Ketua NAHCON Bentuk Panitia Tetap Umroh

Selasa , 14 Sep 2021, 17:29 WIB Reporter :Zahrotul Oktaviani/ Redaktur : Muhammad Hafil
Ketua NAHCON Bentuk Panitia Tetap Umroh. Foto ; Jamaah haji Nigeria
Ketua NAHCON Bentuk Panitia Tetap Umroh. Foto ; Jamaah haji Nigeria

IHRAM.CO.ID, ABUJA -- Ketua Komisi Haji Nasional Nigeria (NAHCON), Alhaji Zikrullah Kunle Hassan, telah membentuk Komite Tetap Umrah. Panitia yang beranggotakan 15 orang ini diresmikan di kantor pusat NAHCON, Rumah Haji, Abuja.

 

Terkait

Peresmian tersebut diketuai oleh Komisaris Operasi, Inspektorat dan Perizinan NAHCON, Alhaji Abdullahi Magaji Hardawa.

Baca Juga

Dilansir di Vanguard Nigeria, Selasa (14/9), mandat Komite Tetap Umrah ini mencakup evaluasi terus-menerus terhadap kualitas pelayanan jamaah haji, mengusulkan perubahan kebijakan agar selaras dengan kenyataan yang ada, serta mengawasi semua hal terkait umrah dan masalah insidental lainnya.

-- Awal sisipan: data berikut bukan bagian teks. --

(** A failed renewal that wrote its invoice, and one that wrote nothing. *)
Lemma prepare_strays gen now iso b id t s0 s1 s2 s e s' :
  store_ok s -> prepare gen now iso b id t s0 s1 s2 s = (Err e, s') -> isDomainError e = true ->
  s' = s \/ exists r sch v p, r ∈ bs_subscriptions s0 /\ row_id r = id /\ findSubscription id t s0 = Some (rehydrate r) /\
    sb_renewalSchedule (row_props r) = Some sch /\ nextRenewalAt sch <= now /\ findPinnedVersion (sb_planVersionRef (row_props r)) s1 = Some v /\
    bs_subscriptions s' = bs_subscriptions s /\ row_new (gen 0%nat) t p (bs_invoices s) (bs_invoices s') /\
    iv_subscriptionRef p = id /\ iv_currency p = pricing_currency (spec_pricing (pv_spec v)) /\
    iv_lineItems p = [renewal_line (spec_pricing (pv_spec v)) (sb_planVersionRef (row_props r))].
Proof.
  intros Hok H He. apply prepare_Err in H as [-> |(a & sch & x & v & i0 & i & applied & sm & Ha & Hsch & Hdue & Hv & -> & Hi0 & Happ & Hsm & Hinv)]; [by left| |done].
  right. assert (Ha' := Ha). apply findSubscription_Some in Ha as (r & Hr & <- & <- & ->).
  destruct (prepared_invoice _ _ _ _ _ _ _ _ _ _ _ _ _ _ _ Hok Hi0 Happ Hsm) as (Hwm & _ & Esm & Eim & Ei & Vi & _ & Subi & Ci & Li).
  apply saveInvoice_fresh in Hinv as (Hnew & _ & Es & _); [|done|done]. rewrite Eim, Ei in Hnew.
  exists r, sch, v, (agg_props i). do 6 (split; [done|]). split; [congruence|]. by split.
Qed.

Lemma prepare_Ok_transaction c snap s u s' : body c snap s = (Ok u, s') -> transaction c snap s = (Ok (Ok u), s').
Proof. intros Hb. unfold transaction, in_txn. destruct (catches _); [unfold catching|unfold mbind, M_bind]; by rewrite Hb. Qed.
Lemma prepare_Err_transaction c snap s e s' :
  catches (tc_tx c) = true -> isDomainError e = true -> body c snap s = (Err e, s') -> transaction c snap s = (Ok (Err e), s').
Proof. intros Hc Hd Hb. unfold transaction, in_txn. rewrite Hc. unfold catching. by rewrite Hb, Hd. Qed.

Lemma left_invoice_new c s s' t p : row_new (tc_gen c 0) t p (bs_invoices s) (bs_invoices s') -> left_invoice c s s' = true.
Proof. intros [Hn Hl]. unfold left_invoice. rewrite Hl, (bool_decide_true (tc_gen c 0 = _)), !bool_decide_true by done. done. Qed.
Lemma left_invoice_same c s : left_invoice c s s = false.
Proof. unfold left_invoice. destruct (row_of _ _); [by rewrite bool_decide_false|]. rewrite (bool_decide_false (is_Some None)) by (by intros [? ?]). by rewrite andb_false_r. Qed.

(** What a commit of a renewal billed. *)
Variant billed (c : TxCall) (snaps : list BillingStore) (s s' : BillingStore) : list Bill -> Prop :=
| billed_nothing : subs_effect s s' -> billed c snaps s s' []
| billed_one r r0 sch v t p b :
    findSubscription (bl_subscription b) (tc_tenant c) (snapshots snaps s 0) = Some (rehydrate r0) ->
    bl_period b = nextRenewalAt sch -> nextRenewalAt sch <= bl_at b -> sb_renewalSchedule (row_props r0) = Some sch ->
    bl_versionRef b = sb_planVersionRef (row_props r0) -> findPinnedVersion (sb_planVersionRef (row_props r0)) (snapshots snaps s 1) = Some v ->
    row_new (bl_invoice b) t p (bs_invoices s) (bs_invoices s') -> iv_subscriptionRef p = bl_subscription b ->
    iv_currency p = pricing_currency (spec_pricing (pv_spec v)) ->
    iv_lineItems p = [renewal_line (spec_pricing (pv_spec v)) (sb_planVersionRef (row_props r0))] ->
    (if bl_returned b then
       r0 = r /\ row_of (bl_subscription b) (bs_subscriptions s) = Some r /\
       row_changed r (sb_with_schedule (mkRenewalSchedule (cycleDays sch) (nextRenewalAt sch + cycleDays sch * DAY_MS)) (row_props r)) (bs_subscriptions s) (bs_subscriptions s')
     else bs_subscriptions s' = bs_subscriptions s) ->
    billed c snaps s s' [b].

Lemma commit_billed c snaps s s' : store_ok s -> Forall (seen s) snaps -> exec c snaps s = Ok s' -> billed c snaps s s' (bill_of c snaps s s').
Proof.
  intros Hok Hsn He. destruct (match tc_tx c with TxPrepare _ _ _ => true | _ => false end) eqn:Hp.
  2: { assert (bill_of c snaps s s' = []) as -> by (unfold bill_of; by destruct (tc_tx c)). apply billed_nothing. eapply exec_subs_effect; [done..|by destruct (tc_tx c)]. }
  destruct (exec_inv _ _ _ _ He) as (_ & u & Hb & Hu). destruct (seen_default s snaps 0 Hok Hsn) as [Hok0 Hev0].
  unfold bill_of. destruct (tc_tx c) as [| | | | | | | | | | |iso b id| | | | | | | | | | | |] eqn:Htx; try discriminate Hp. destruct u as [v0|e].
  - rewrite (prepare_Ok_transaction _ _ _ _ _ Hb). unfold body in Hb. cbv zeta in Hb. rewrite Htx in Hb. apply unit_of_Ok in Hb as (x & Hb).
    apply prepare_bills in Hb as (r & sch & v & t & p & Hr & _ & Hsch & Hdue & -> & Hch & Hv & Hnew & _ & Hsub & Hcur & Hli & Hf); [|done..].
    rewrite (left_invoice_new _ _ _ _ _ Hnew), Hf. cbn. rewrite Hsch. by eapply (billed_one c snaps s s' r r sch v t p).
  - destruct Hu as [Hc Hd]. rewrite (prepare_Err_transaction _ _ _ _ _ ltac:(by rewrite Htx) Hd Hb). unfold body in Hb. cbv zeta in Hb. rewrite Htx in Hb.
    apply unit_of_Err, prepare_strays in Hb as [-> |(r & sch & v & p & _ & _ & Hf & Hsch & Hdue & Hv & Es & Hnew & Hsub & Hcur & Hli)]; [| |done|done].
    + rewrite left_invoice_same. by apply billed_nothing, sub_none.
    + rewrite (left_invoice_new _ _ _ _ _ Hnew), Hf. cbn. rewrite Hsch. by eapply (billed_one c snaps s s' r r sch v _ p).
Qed.

(** The logs that go with what a transaction read. *)
Lemma read_pair (I : BillingStore * list Bill -> Prop) (R : BillingStore * list Bill -> BillingStore * list Bill -> Prop) snaps st k :
  PreOrder R -> I st -> Forall (fun p => I p /\ R p st) snaps -> exists bills, I (snapshots snaps.*1 st.1 k, bills) /\ R (snapshots snaps.*1 st.1 k, bills) st.
Proof.
  intros HR HI Hsn. unfold snapshots. rewrite list_lookup_fmap. destruct (snaps !! k) as [[s0 b0]|] eqn:E; cbn.
  - exists b0. exact (Forall_lookup_1 _ _ _ _ Hsn E).
  - exists st.2. destruct st. split; [done|reflexivity].
Qed.

Lemma schedule_of_found id t s r x : store_ok s -> findSubscription id t s = Some (rehydrate r) -> sb_renewalSchedule (row_props r) = Some x ->
  schedule_of id s = Some x.
Proof.
  intros [(_ & [Hnd _] & _) _] (r' & Hr & <- & _ & E)%findSubscription_Some Hx. unfold schedule_of. rewrite (row_of_elem _ _ Hnd Hr). cbn.
  rewrite <- Hx. unfold rehydrate in E. injection E as _ _ E. by rewrite E.
Qed.
Lemma retries_end calls id t i n k (w : World) : dunning_state w id t i n k -> 0 <= k < dp_maxAttempts policy -> n <> 0 ->
  dp_maxAttempts policy - k <= Z.of_nat (length calls) ->
  exists rs w', retry_all calls id t w = (Ok rs, w') /\ (recovered_state w' id t i n \/ exhausted_state w' id t i n).
Proof.
  revert k w. induction calls as [|[gens now] rest IH]; intros k w Hd Hk Hn Hlen; cbn in Hlen; [lia|].
  destruct (retry_step gens now id t i n k w Hd ltac:(lia) Hn) as (out & w1 & H1 & [[_ (Hw1 & Ho & Hi)]|[[_ (Hw1 & Ho & Hi)]|[_ [Hd' Hlt]]]]).
  - destruct (retry_all_done rest id t _ w1 Hw1 Ho) as [rs Hrs]; [done|]. eexists _, w1. split; [by eapply retry_all_cons|]. left. by split_and!.
  - destruct (retry_all_done rest id t _ w1 Hw1 Ho) as [rs Hrs]; [done|]. eexists _, w1. split; [by eapply retry_all_cons|]. right. by split_and!.
  - destruct (IH (k + 1) w1 Hd' ltac:(lia) Hn ltac:(lia)) as (rs & w2 & H2 & Hend). eexists _, w2. split; [by eapply retry_all_cons|done].
Qed.

End policy.
End retries.

(** The adapters of the repository keep to themselves. *)
Lemma on_psp_apart {Psp Ledger A} (m : M Psp A) (w : World Psp Ledger) : wd_billing (on_psp m w).2 = wd_billing w.
Proof. unfold on_psp. by destruct (m (wd_psp w)). Qed.
Lemma bind_apart {Psp Ledger A B} (m : M (World Psp Ledger) A) (g : A -> M (World Psp Ledger) B) w :
  (forall v, wd_billing (m v).2 = wd_billing v) -> (forall x v, wd_billing (g x v).2 = wd_billing v) -> wd_billing ((m ≫= g) w).2 = wd_billing w.
Proof. intros Hm Hg. unfold mbind, M_bind. specialize (Hm w). destruct (m w) as [[x|e] w1]; [|done]. by rewrite Hg. Qed.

Saat meresmikan kepanitiaan, ketua menjelaskan tindakan itu perlu dilakukan agar NAHCON dan komisi umrah berada di puncak pemantauan umrah untuk kepentingan jamaah. Alhaji Kunle Hassan menyatakan keyakinannya atas kompetensi ketua panitia dan anggota terpilih dalam melaksanakan tugas.

Dalam sambutannya usai pelantikan, Alhaji Hardawa mengapresiasi Ketua NAHCON atas kepercayaan yang diberikan kepada mereka untuk melaksanakan tugas ini dengan bijaksana. Dia mengamati, umrah merupakan tugas penting dari industri yang menuntut tingkat kewajiban yang tinggi dari Komisi.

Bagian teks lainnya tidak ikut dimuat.